Classically if we had two random variables $Q$ and $P$ we could write

\begin{align} \phi_{Q,P}(t_q,t_p) =& E\left[e^{i(t_Q Q + t_P P)}\right]\\ =& \int e^{i(t_Q q + t_P p)} f_{Q,P}(q,p)dq dp\\ =& \mathcal{FT}\left[f_{Q,P}(q,p)\right](t_q, t_p) \end{align}

Here $\phi_{Q,P}$ is the characteristic function and $f_{Q, P}$ is the probability density function for $Q$ and $P$. In particular we have that

\begin{align} f_{Q,P}(q,p) = \mathcal{FT}^{-1}\left[\phi_{Q,P}(t_Q,t_P)\right](q, p) \end{align}

If expectation values like $E\left[ Q^n P^m \right]$ are known for all non-negative integers $n, m$ then $\phi_{Q,P}(t_Q, t_P)$ can in principle be calculated and then Fourier transformed to find $f_{Q,P}(q, p)$. That is, knowledge of expectation values is enough to determine a probability function.

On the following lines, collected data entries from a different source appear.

Lemma ata_pio_init_spec d : quiet (hardware d) → probed d (ata_pio_init d).
Proof.
  intros Hq0. unfold ata_pio_init.
  set (d0 := mk_ata 512 0 true true ATA_PRIMARY_IO 0xE0 false ATA_PIO_ENODEV (hardware d)).
  assert (ata_ready d0) as Hr0 by (unfold ata_ready; cbn; split_and!; done || lia).
  destruct (select_drive (drive_select d0) d0 eq_refl ltac:(done) Hq0) as (S1 & R1 & He1).
  destruct (reg_out_config ATA_REG_HDDEVSEL (drive_select d0) d0) as [C1 F1].
  set (d1 := reg_out ATA_REG_HDDEVSEL _ d0) in *. clearbody d1.
  assert (settled (hardware d1)) as Hset1 by (split; [by rewrite R1|done]).
  assert (same_data d d1) as S01 by exact S1. pose proof (ata_ready_config _ _ Hr0 C1) as Hr1.
  destruct (ata_delay_config d1) as [C2 F2]. destruct (ata_delay_drive d1 (proj1 Hr1)) as [L2 _].
  set (d2 := ata_delay d1) in *. clearbody d2. pose proof (ata_ready_config _ _ Hr1 C2) as Hr2.
  destruct (reg_in_drive ATA_REG_STATUS d2 (proj1 Hr2)) as (L3 & _ & _ & E3); [by left|].
  destruct (E3 eq_refl) as [E3' _]. clear E3.
  destruct (reg_in_config ATA_REG_STATUS d2) as [C3 F3]. unfold ata_status.
  destruct (reg_in ATA_REG_STATUS d2) as [v d3]. cbn [fst snd] in *.
  pose proof (ata_ready_config _ _ Hr2 C3) as Hr3.
  assert (same_data d d2) as S02 by (etransitivity; [exact S01|apply L2]).
  assert (same_data d d3) as S03 by (etransitivity; [exact S02|apply L3]).
  pose proof (later_settled _ _ L2 Hset1) as Hset2. pose proof (later_settled _ _ L3 Hset2) as [Hm3 He3].
  assert (same_config d0 d3) as C03 by (etransitivity; [exact C1|]; by etransitivity).
  assert (same_flags d0 d3) as F03 by (etransitivity; [exact F1|]; by etransitivity).
  assert (block_sector_count d3 = 0) as Hc3 by (destruct C03 as (_ & -> & _); done).
  assert (present d3 = false) as Hp3 by (destruct F03 as [-> _]; done).
  destruct ((v =? 0) || (v =? 0xFF))%bool eqn:Ev.
  { apply (not_probed d _ ATA_PIO_ENODEV); try done; [by left|]. intros Hp.
    assert (prompt (hardware d2)) as Hp2 by (by apply S02).
    rewrite E3', (prompt_status _ Hp2), decide_True in Ev by apply Hset2. done. }
  destruct (ata_wait false d3) as [r4 d4] eqn:E4.
  destruct (wait_spec false d3 d3 r4 d4) as (C4 & W4); try done.
  destruct (ata_wait_idle d3 r4 d4 (proj1 Hr3) He3 E4) as (L4 & Q4 & P4).
  pose proof (ata_ready_config _ _ Hr3 C4) as Hr4. assert (same_data d d4) as S04 by (etransitivity; [exact S03|apply L4]).
  assert (block_sector_count d4 = 0) as Hc4 by (rewrite <- Hc3; apply C4).
  destruct (r4 =? 0) eqn:Er4; cbn [negb]; cycle 1.
  { destruct W4 as (H1 & H2 & H3). apply (not_probed d d4 r4); try done.
    - destruct H3 as (_ & _ & H3). apply Z.eqb_neq in Er4. destruct (H3 Er4) as [_ ->]. by rewrite Hp3; case_decide.
    - intros Hp. rewrite P4 in Er4; [done|by apply S03|done]. }
  apply Z.eqb_eq in Er4. assert (present d4 = false) as Hp4 by (rewrite <- Hp3; apply W4).
  destruct (later_settled _ _ L4 (conj Hm3 He3)) as [Hm4 _].
  set (d5 := ata_command 0 0 0 0 ATA_CMD_IDENTIFY d4).
  destruct (ata_wait true d5) as [r6 d6] eqn:E6.
  destruct (command_wait 0 0 0 0 ATA_CMD_IDENTIFY (identity_of (hardware d)) d4 r6 d6 (proj1 Hr4))
    as (S6 & Hm6 & P6 & A6); try done; [by apply Q4| | |].
  { unfold command_data. assert (selects_master (mk_regs (r_select (regs_of (hardware d4))) 0 0 0 0 []) = true)
      as -> by exact Hm4. cbn [negb]. change (ATA_CMD_IDENTIFY =? ATA_CMD_IDENTIFY) with true. cbv iota.
    by destruct S04 as (_ & -> & _). }
  { destruct (identity_words (hardware d)) as [Hl _]. intros E. by rewrite E in Hl. }
  destruct (wait_spec true d4 d5 r6 d6) as (C6 & W6); [done|done|done|].
  pose proof (ata_ready_config _ _ Hr4 C6) as Hr6. assert (same_data d d6) as S06 by (by etransitivity).
  assert (block_sector_count d6 = 0) as Hc6 by (destruct C6 as (_ & -> & _); done).
  destruct (Z.eqb_spec r6 0) as [->|Er6]; cbn [negb]; cycle 1.
  { destruct W6 as (H1 & H2 & H3). apply (not_probed d d6 r6); try done.
    - destruct H3 as (_ & _ & H3). destruct (H3 Er6) as [_ ->]. by rewrite Hp4; case_decide.
    - intros Hp. rewrite P6 in Er6; [done|by apply S04]. }
  destruct A6 as [A6 D6]. destruct (read_words d6) as [words d7] eqn:E7.
  by apply (identified d d6 d7 words).
Qed.
End drive.

(** ** The driver as a block device *)

#[global] Instance ata_device {P} {IO : Ports P} : BlockDevice (ata P) := {|
  sector_size d := u32 (block_sector_size d);
  sector_count d := u32 (block_sector_count d);
  has_read_sector := block_read;
  driver_read n := ata_pio_read_sector (u32 n);
|}.

Section interface.
Context {P : Type} {IO : Ports P} {AD : AtaDrive P}.
Implicit Types (d : ata P).

(** Sector [n] of the drive as the block layer sees it. *)
Definition ata_contents d (n : Z) : list Z :=
  sector_block (sectors_of (hardware d) (u32 n)) (u32 (block_sector_size d)).
Definition ata_readable d (n : Z) : Prop :=
  prompt (hardware d) ∧ present d = true ∧ u32 n ≤ 0x0FFFFFFF.

Lemma sector_block_bytes l n : bytes (sector_block l n).
Proof.
  unfold sector_block. apply Forall_fmap, Forall_forall. intros i Hi.
  apply elem_of_range in Hi. cbn.
  destruct (word_bytes_spec l (i / 2) ltac:(apply Z.div_pos; lia)) as [E1 E2].
  destruct (decide (i mod 2 = 0)).
  - replace i with (2 * (i / 2)) by dlia. rewrite E1. apply u8_range.
  - replace i with (2 * (i / 2) + 1) by dlia. rewrite E2. apply u8_range.
Qed.

Lemma sector_block_nth l n i : 0 ≤ i < n → nthZ (sector_block l n) i = nthZ (word_bytes l) i.
Proof.
  intros Hi. unfold sector_block. apply nthZ_lookup; [|lia]. rewrite list_lookup_fmap_Some.
  exists i. split; [done|]. unfold range. rewrite Z.sub_0_r.
  assert (∀ (m k : nat) a, (k < m)%nat → count_up m a !! k = Some (a + Z.of_nat k)) as H.
  { induction m as [|m IH]; intros [|k] a Hk; [lia|lia|cbn; f_equal; lia|].
    cbn [count_up]. change ((a :: count_up m (a + 1)) !! S k) with (count_up m (a + 1) !! k).
    rewrite IH by lia. f_equal. lia. }
  rewrite H by lia. f_equal. lia.
Qed.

Quantum mechanically it is known that this procedure breaks down. There is no way to come up with a probability distribution function for non-commuting observables. My question is where my argument above breaks down in the non-commuting case. Quantum mechanically (at least theoretically) we have access to expectation values of the form $E\left[Q^n P^m\right]$ (and versions of the same with different operator orderings). This means that we can calculated some sort of quantum characteristic function $\phi_{Q, P}(t_Q, t_P)$ for $Q$ and $P$. In principle we should then be able to Fourier transform this characteristic function to get something like a probability distribution for $Q$ and $P$. For some reason, we only get a quasiprobability distribution and not a normal probability distribution. Why not?

I don't know the full answer to this but I have a couple of leads that I will mention.

  • First, as I mentioned above, $E[QP] \neq E[PQ]$ and $E[Q^nP^m] \neq E[Q^{n-1}P^{m}Q]$ and the like. This means that there is not a unique definition for the characteristic function. Given that there is not a unique characteristic function it makes sense there is not a unique probability distrubition. The different choices of characteristic function can be related to different quasiprobaiblity distribution such as the Wigner, P, or Q distributions. My question is why is it the case that NONE of these characteristic functions could ever lead to a valid probability distribution function.
  • Not just any function $\phi$ can be transformed to give a probability distribution function. Probability distribution functions are normalized and always positive. It is possible to take a Fourier transform and get something which is not normalized and which is not always positive. I believe this is related to Bochner's theorem but I'm having trouble parsing the theorem because of all of the measure theory stuff. I would really appreciate an answer that explains how we can look at a classical characteristic function and see certain properties that allow us to know it will Fourier transform to a nice probability distribution function and then how we can clearly see that non-commuting operator characteristic function do not satisfy these properties so we know they won't give us nice probability distribution functions.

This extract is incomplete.